Ukraine have not bodged together a couple of nuclear weapons, it is fantasy to think that.
Foreign backing has been vital, but it's just one factor. Other factors include the extraordinary resolve/moral in the country to fight, the survival of the Ukrainian leadership, and their experience and preparation stemming from 8 years of war with Russia and it's proxies.
On a technical point. It depends.
The VVER reactors, which are the only type now used in Ukraine are pressurised water, light water moderated reactors, very similar to American or French PWR reactors and those used in most places, and they do not produce plutonium.
The RMBK reactors, which are graphite moderated - the type used at Chernobyl had dual purpose and can produce weapons grade plutonium. This was one of the reasons for the extremely comprised design. So can British gas cooled, graphite moderated reactors. North Korea actually got its weapons grade plutonium by building an old British design that was rather idiotically made public knowledge online as it was an obsolete design, but for a country with limited technical resources, a 1950s design was ideal and was used.

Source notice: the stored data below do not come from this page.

(** * Rovo Dev <-> OpenAI proxy: serialization queue, backend driver and
      SSE stream transcoders (rovodev-proxy.ts)

    A shallow embedding of the request-serialization and stream-translation
    engine of [rovodev-proxy.ts], followed by the theorems about it.

    Modelled: [enqueue], [setMessage], [waitForAgentIdle], [sendAndStream],
    [extractText], [isStreamEnd], [processSSELines], and the four handlers
    that the server calls ([handleStreamingCompletion],
    [handleNonStreamingCompletion], [handleStreamingResponsesViaCompletions],
    [handleNonStreamingResponsesViaCompletions]) from the built prompt on;
    the construction of that prompt, [formatMessages] and
    [parseResponsesAPIInput]; [streamChatWithRetry], which nothing calls;
    and the URL rewriting of the [fetch] hook of src/plugin.ts.
    [handleStreamingResponsesAPI] and [handleNonStreamingResponsesAPI] are
    never called and are left out, as are routing, the health check and the
    headers that the plugin sets.

    Conventions.
    - A JavaScript string is the list of its UTF-16 code units ([jsstring]).
    - A value produced by [JSON.parse] is a [json]; the result of reading a
      property is an [option json], [None] standing for [undefined].
    - What a transform stream hands to [controller.enqueue] is a [frame];
      the wire bytes are [encoder.encode] of the template string shown next
      to each constructor.
    - The backend is an oracle answering the k-th request made to each of
      its three endpoints; the driver runs in a state-and-exception monad
      over the [world] that records every request made.
    - The body of a backend response is the list of the chunks it
      delivers, and it is delivered to its end.  When it is read, inside
      the thunk of the queue or after it, is the matter of [Wire].
    - A [TypeError] thrown by a conversion or by reading a property of
      [null] is [None] in the functions that can throw it. *)

From Stdlib Require Import ZArith NArith Lia Ascii String DecimalString.
From stdpp Require Import base decidable option list numbers relations.

Set Warnings "-register-all".

Local Open Scope N_scope.

(* ===================================================================== *)
(** ** JavaScript strings                                                  *)
(* ===================================================================== *)

Module Js.

Definition jsstring := list N.

(** An ASCII literal of the source as a list of code units. *)
Definition lit (s : string) : jsstring :=
  map N_of_ascii (list_ascii_of_string s).

Arguments lit : simpl never.

Definition str_eqb (a b : jsstring) : bool := bool_decide (a = b).

(** [s.startsWith(p)] *)
Fixpoint startsWith (s p : jsstring) : bool :=
  match p, s with
  | [], _ => true
  | _ :: _, [] => false
  | c :: p', d :: s' => if N.eqb c d then startsWith s' p' else false
  end.

(** [s.slice(n)] for a non-negative [n]. *)
Definition slice (n : nat) (s : jsstring) : jsstring := drop n s.

(** The code units removed by [String.prototype.trim]: WhiteSpace and
    LineTerminator of ECMAScript. *)
Definition isTrimSpace (c : N) : bool :=
  (9 <=? c) && (c <=? 13)
  || (c =? 32) || (c =? 0xA0) || (c =? 0x1680)
  || (0x2000 <=? c) && (c <=? 0x200A)
  || (c =? 0x2028) || (c =? 0x2029) || (c =? 0x202F)
  || (c =? 0x205F) || (c =? 0x3000) || (c =? 0xFEFF).

Fixpoint trimStart (s : jsstring) : jsstring :=
  match s with
  | c :: s' => if isTrimSpace c then trimStart s' else s
  | [] => []
  end.

Definition trim (s : jsstring) : jsstring :=
  reverse (trimStart (reverse (trimStart s))).

(** [s.split("\n")]: always at least one segment. *)
Fixpoint split_nl (s : jsstring) : list jsstring :=
  match s with
  | [] => [[]]
  | c :: s' =>
      if c =? 10 then [] :: split_nl s'
      else match split_nl s' with
           | seg :: segs => (c :: seg) :: segs
           | [] => [[c]]
           end
  end.

(** [parts.pop()] on a non-empty array: the array without its last element
    and that element.  On an empty array [pop] gives [undefined], which
    the [||] fallback turns into the empty string. *)
Definition pop (parts : list jsstring) : list jsstring * jsstring :=
  (removelast parts, List.last parts []).

(** [parts.join(sep)] *)
Fixpoint join (sep : jsstring) (parts : list jsstring) : jsstring :=
  match parts with
  | [] => []
  | [p] => p
  | p :: ps => p ++ sep ++ join sep ps
  end.

End Js.

(* ===================================================================== *)
(** ** The platform's UTF-8 [TextDecoder]                                  *)
(* ===================================================================== *)

(** [new TextDecoder()] is the WHATWG UTF-8 decoder in replacement mode with
    BOM removal.  [decode(chunk, {stream: true})] runs the byte handler over
    the chunk and keeps the decoder state for the next call. *)
Module Utf8.

Record dstate := mkD {
  code_point : N;
  bytes_seen : N;
  bytes_needed : N;
  lower : N;
  upper : N;
  bom_seen : bool
}.

Definition initial : dstate := mkD 0 0 0 0x80 0xBF false.

Definition reset (st : dstate) : dstate := mkD 0 0 0 0x80 0xBF (bom_seen st).

Definition replacement : N := 0xFFFD.

(** The handler when no continuation byte is expected. *)
Definition lead (b : N) (st : dstate) : list N * dstate :=
  if b <=? 0x7F then ([b], st)
  else if (0xC2 <=? b) && (b <=? 0xDF) then
    ([], mkD (N.land b 0x1F) 0 1 0x80 0xBF (bom_seen st))
  else if (0xE0 <=? b) && (b <=? 0xEF) then
    ([], mkD (N.land b 0xF) 0 2
             (if b =? 0xE0 then 0xA0 else 0x80)
             (if b =? 0xED then 0x9F else 0xBF) (bom_seen st))
  else if (0xF0 <=? b) && (b <=? 0xF4) then
    ([], mkD (N.land b 0x7) 0 3
             (if b =? 0xF0 then 0x90 else 0x80)
             (if b =? 0xF4 then 0x8F else 0xBF) (bom_seen st))
  else ([replacement], st).

(** One byte through the handler: the code points it completes. *)
Definition handler (b : N) (st : dstate) : list N * dstate :=
  if bytes_needed st =? 0 then lead b st
  else if negb ((lower st <=? b) && (b <=? upper st)) then
    (* error, and the byte is put back and read again *)
    let '(out, st') := lead b (reset st) in (replacement :: out, st')
  else
    let cp := N.lor (N.shiftl (code_point st) 6) (N.land b 0x3F) in
    let seen := bytes_seen st + 1 in
    if seen =? bytes_needed st then ([cp], reset st)
    else ([], mkD cp seen (bytes_needed st) 0x80 0xBF (bom_seen st)).

(** A scalar value as UTF-16 code units. *)
Definition units (cp : N) : list N :=
  if cp <? 0x10000 then [cp]
  else let v := cp - 0x10000 in
       [0xD800 + N.shiftr v 10; 0xDC00 + N.land v 0x3FF].
(** * webpack.common.config.ts: the client and server build profiles

    A shallow embedding of [webpack.common.config.ts]: the version
    sanitizer [absoluteVersion], the exported [serviceName], the
    [DefinePlugin] factory [getDefinePlugin], the two exported
    configuration objects [clientConfig] and [serverConfig], the loader
    rules, the CDN paths and the load of the module as a whole.

    JavaScript strings are sequences of UTF-16 code units; they are
    modelled as lists of code units, each a natural number ([N]).  The
    JavaScript built-ins the file calls ([String.prototype.replace] with a
    global character-class pattern, [RegExp.prototype.test],
    [JSON.stringify], [Object.keys], [Array.prototype.reduce], object
    spread and the [||] operator) are modelled next to their call sites. *)

From Stdlib Require Import NArith Ascii String List Bool Lia.
From stdpp Require Import base option list gmap.

Import ListNotations.
Local Open Scope N_scope.

(** ** JavaScript strings *)

Module JsString.

(** One UTF-16 code unit. *)
Definition code_unit : Type := N.

(** A string literal of the source, read as code units (the literals of
    this file are all ASCII). *)
Definition lit (s : string) : list code_unit :=
  List.map N_of_ascii (list_ascii_of_string s).

Definition is_digit (c : code_unit) : bool := (48 <=? c) && (c <=? 57).
Definition is_lower (c : code_unit) : bool := (97 <=? c) && (c <=? 122).

(** Surrogate halves, as [StringToCodePoints] tells them apart. *)
Definition is_leading_surrogate (c : code_unit) : bool :=
  (55296 <=? c) && (c <=? 56319).
Definition is_trailing_surrogate (c : code_unit) : bool :=
  (56320 <=? c) && (c <=? 57343).

End JsString.

Abbreviation js_string := (list JsString.code_unit).
Notation "'js:' s" := (JsString.lit s%string) (at level 9, s at level 0, only parsing).

(** ** Regular expressions

    The patterns of [absoluteVersion], of the vendor group, of the
    allow-list and of [exclude] use three constructs only: a literal
    character, a character class (possibly negated) and concatenation.
    None is anchored and none carries the [u] or [i] flag, so matching
    works on code units, case-sensitively.  The anchored patterns of the
    loader rules come with [Regex], further down. *)

Module RegExp.

(** Members of a character class. *)
Inductive class_item : Type :=
| Single (c : JsString.code_unit)          (* [.], [\-], [/], [\\] inside a class *)
| Range (lo hi : JsString.code_unit)       (* [a-z] *)
| Digit.                                   (* [\d] *)

Definition item_matches (i : class_item) (c : JsString.code_unit) : bool :=
  match i with
  | Single d => c =? d
  | Range lo hi => (lo <=? c) && (c <=? hi)
  | Digit => JsString.is_digit c
  end.

(** One pattern position, consuming exactly one code unit. *)
Inductive atom : Type :=
| Char (c : JsString.code_unit)
| Class (negated : bool) (items : list class_item).

Definition atom_matches (a : atom) (c : JsString.code_unit) : bool :=
  match a with
  | Char d => c =? d
  | Class negated items =>
      xorb negated (existsb (fun i => item_matches i c) items)
  end.

(** A pattern is a sequence of atoms. *)
Definition pattern : Type := list atom.

Definition chars (s : js_string) : pattern := List.map Char s.

(** The pattern matches a prefix of [s]. *)
Fixpoint matches_prefix (p : pattern) (s : js_string) : bool :=
  match p, s with
  | [], _ => true
  | _ :: _, [] => false
  | a :: p', c :: s' => atom_matches a c && matches_prefix p' s'
  end.

(** [RegExp.prototype.test] without the sticky flag: a match at some index. *)
Fixpoint test (p : pattern) (s : js_string) : bool :=
  matches_prefix p s ||
  match s with
  | [] => false
  | _ :: s' => test p s'
  end.

(** [s.replace(/a/g, replacement)] for a pattern [a] of a single atom:
    every match is one code unit long, so the scan visits each code unit
    once, emits the replacement where the atom matches and the code unit
    itself elsewhere. *)
Fixpoint replace_all (a : atom) (replacement : js_string) (s : js_string)
  : js_string :=
  match s with
  | [] => []
  | c :: s' =>
      (if atom_matches a c then replacement else [c])
        ++ replace_all a replacement s'
  end.

End RegExp.

(** ** The version sanitizer *)

(** The pattern [/[^\d.\-a-z]/g] of [absoluteVersion]. *)
Definition version_junk : RegExp.atom :=
  RegExp.Class true
    [RegExp.Digit; RegExp.Single 46; RegExp.Single 45; RegExp.Range 97 122].

(** [version.replace(/[^\d.\-a-z]/g, '')] *)
Definition absoluteVersion (version : js_string) : js_string :=
  RegExp.replace_all version_junk [] version.

(** The characters the specification lets through: a digit, a lowercase
    letter, a period or a hyphen. *)
Definition version_char (c : JsString.code_unit) : bool :=
  JsString.is_digit c || JsString.is_lower c || (c =? 46) || (c =? 45).

(** ** JavaScript values

    The values that can stand in an environment object: the imported
    [processEnv] is read through [(env as any)[key]], so its entries are
    not known to be strings.  Numbers and nested objects are left out. *)

Module Value.

Inductive t : Type :=
| Undefined
| Null
| Boolean (b : bool)
| Str (s : js_string).

(** [ToBoolean] *)
Definition to_boolean (v : t) : bool :=
  match v with
  | Undefined | Null => false
  | Boolean b => b
  | Str [] => false
  | Str (_ :: _) => true
  end.

(** [ToString], as a template literal applies it to a substitution. *)
Definition to_string (v : t) : js_string :=
  match v with
  | Undefined => js:"undefined"
  | Null => js:"null"
  | Boolean true => js:"true"
  | Boolean false => js:"false"
  | Str s => s
  end.

(** [a || b]: the left operand when it is truthy, the right one otherwise. *)
Definition or (a b : t) : t := if to_boolean a then a else b.

(** Property read [o[key]] on an object used as a dictionary: an own
    property gives its value and a missing one reads as [undefined] (the
    keys read below come from [Object.keys], so they are own properties). *)
Definition get (o : gmap js_string t) (key : js_string) : t :=
  default Undefined (o !! key).

End Value.

(** [process.env]: Node keeps every entry as a string. *)
Abbreviation process_env_t := (gmap js_string js_string).

(** Property read on [process.env]. *)
Definition process_env_get (penv : process_env_t) (key : js_string) : Value.t :=
  from_option Value.Str Value.Undefined (penv !! key).

(** ** JSON.stringify *)

Module JSON.

Definition quotation_mark : JsString.code_unit := 34.
Definition reverse_solidus : JsString.code_unit := 92.

(** One lowercase hexadecimal digit. *)
Definition hex_digit (n : N) : JsString.code_unit :=
  if n <? 10 then 48 + n else 87 + n.

(** [UnicodeEscape]: [\uXXXX] with four lowercase hexadecimal digits. *)
Definition unicode_escape (c : JsString.code_unit) : js_string :=
  [reverse_solidus; 117;
   hex_digit ((c / 4096) mod 16); hex_digit ((c / 256) mod 16);
   hex_digit ((c / 16) mod 16); hex_digit (c mod 16)].

(** The two-character escapes of [QuoteJSONString]. *)
Definition short_escape (c : JsString.code_unit) : option JsString.code_unit :=
  if c =? 8 then Some 98          (* backspace        \b *)
  else if c =? 9 then Some 116    (* tab              \t *)
  else if c =? 10 then Some 110   (* line feed        \n *)
  else if c =? 12 then Some 102   (* form feed        \f *)
  else if c =? 13 then Some 114   (* carriage return  \r *)
  else if c =? 34 then Some 34    (* quotation mark, escaped by a reverse solidus *)
  else if c =? 92 then Some 92    (* reverse solidus, doubled *)
  else None.

(** A code unit that is a code point by itself. *)
Definition quote_unit (c : JsString.code_unit) : js_string :=
  match short_escape c with
  | Some e => [reverse_solidus; e]
  | None =>
      if (c <? 32) || JsString.is_leading_surrogate c
         || JsString.is_trailing_surrogate c
      then unicode_escape c
      else [c]
  end.

(** The characters between the quotation marks: a surrogate pair is one
    code point and is copied, a lone surrogate is escaped. *)
Fixpoint quote_body (s : js_string) : js_string :=
  match s with
  | [] => []
  | c :: rest =>
      if JsString.is_leading_surrogate c then
        match rest with
        | d :: rest' =>
            if JsString.is_trailing_surrogate d
            then c :: d :: quote_body rest'
            else unicode_escape c ++ quote_body rest
        | [] => unicode_escape c
        end
      else quote_unit c ++ quote_body rest
  end.

(** [QuoteJSONString] *)
Definition quote (s : js_string) : js_string :=
  quotation_mark :: quote_body s ++ [quotation_mark].

(** [JSON.stringify(v)]: [undefined] has no JSON text and comes back as
    [undefined]. *)
Definition stringify (v : Value.t) : Value.t :=
  match v with
  | Value.Undefined => Value.Undefined
  | Value.Null => Value.Str js:"null"
  | Value.Boolean true => Value.Str js:"true"
  | Value.Boolean false => Value.Str js:"false"
  | Value.Str s => Value.Str (quote s)
  end.

End JSON.

(** ** Objects as dictionaries *)

(** [Object.keys(o)].  The order of enumeration is the order of the map's
    listing; the objects built from it below are maps, for which the order
    is immaterial. *)
Definition Object_keys {V} (o : gmap js_string V) : list js_string :=
  (map_to_list o).*1.

(** [keys.reduce(f, init)] *)
Definition Array_reduce {A B} (f : A -> B -> A) (init : A) (l : list B) : A :=
  fold_left f l init.

(** ** Plugins *)

(** The definitions object handed to [webpack.DefinePlugin]: the
    replacement for [process.env] is either a code fragment (a string) or
    an object of per-key replacements; [__isServer] is a boolean. *)
Module Define.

All that being said, it’s extremely unlikely that Ukraine would have any kind of nuclear weapons.
They had soviet weapons located there until they agreed to hand them back to Russia, in exchange for a guarantee the Budapest Memorandum (1994), sponsored by the USA and UK.
France and China also offered formal assurances, China’s are a bit weaker but something that it needs to be very heavily reminded of.
It’s also worth noting that while Ukraine physically hosted those weapons, it never had control of them as they were electronically controlled from Moscow.
If Orban did anything of the sort, Hungary would be booted out of the EU, and although Orban likes to talk tough with the EU and it's a platform he runs on, Hungarians are majority in favour of being in the EU and would be p*ssed to lose the privileges EU membership affords. Becoming the land bridge between Slavic lands and having an economic alliance with Russia would be a poor, poor consolation.
It's far from clear that the Russians even know what a "Nazi" is. It seems to be a catch all insult they hurl at anyone who they feel dislikes Putin and his regime.
They could bribe someone in the Russian army to sell one.
It would actually make a lot of sense to put a couple of billion euro or dollars down as a massive bribe to get Russian soldiers to defect.
A lump sum and a visa, if they pass some security checks.
Could be extremely cost effective too.
Ukraine was doing some of that but perhaps propping it up with a lot more funds might work …
I think a vague definition is the aim. Makes it easier to label one's enemies. If the Wagner group is anything to go by, Russia doesn't actually have a problem with Nazis, as long as they're Russian Nazis and are willing to kill Ukrainians.
Interesting speech after his re-election. Specifically took a dig at Ukraine and Zelensky. It is somewhere in this report but the whole report is interesting anyway. You man Klepper does a good job at what he does.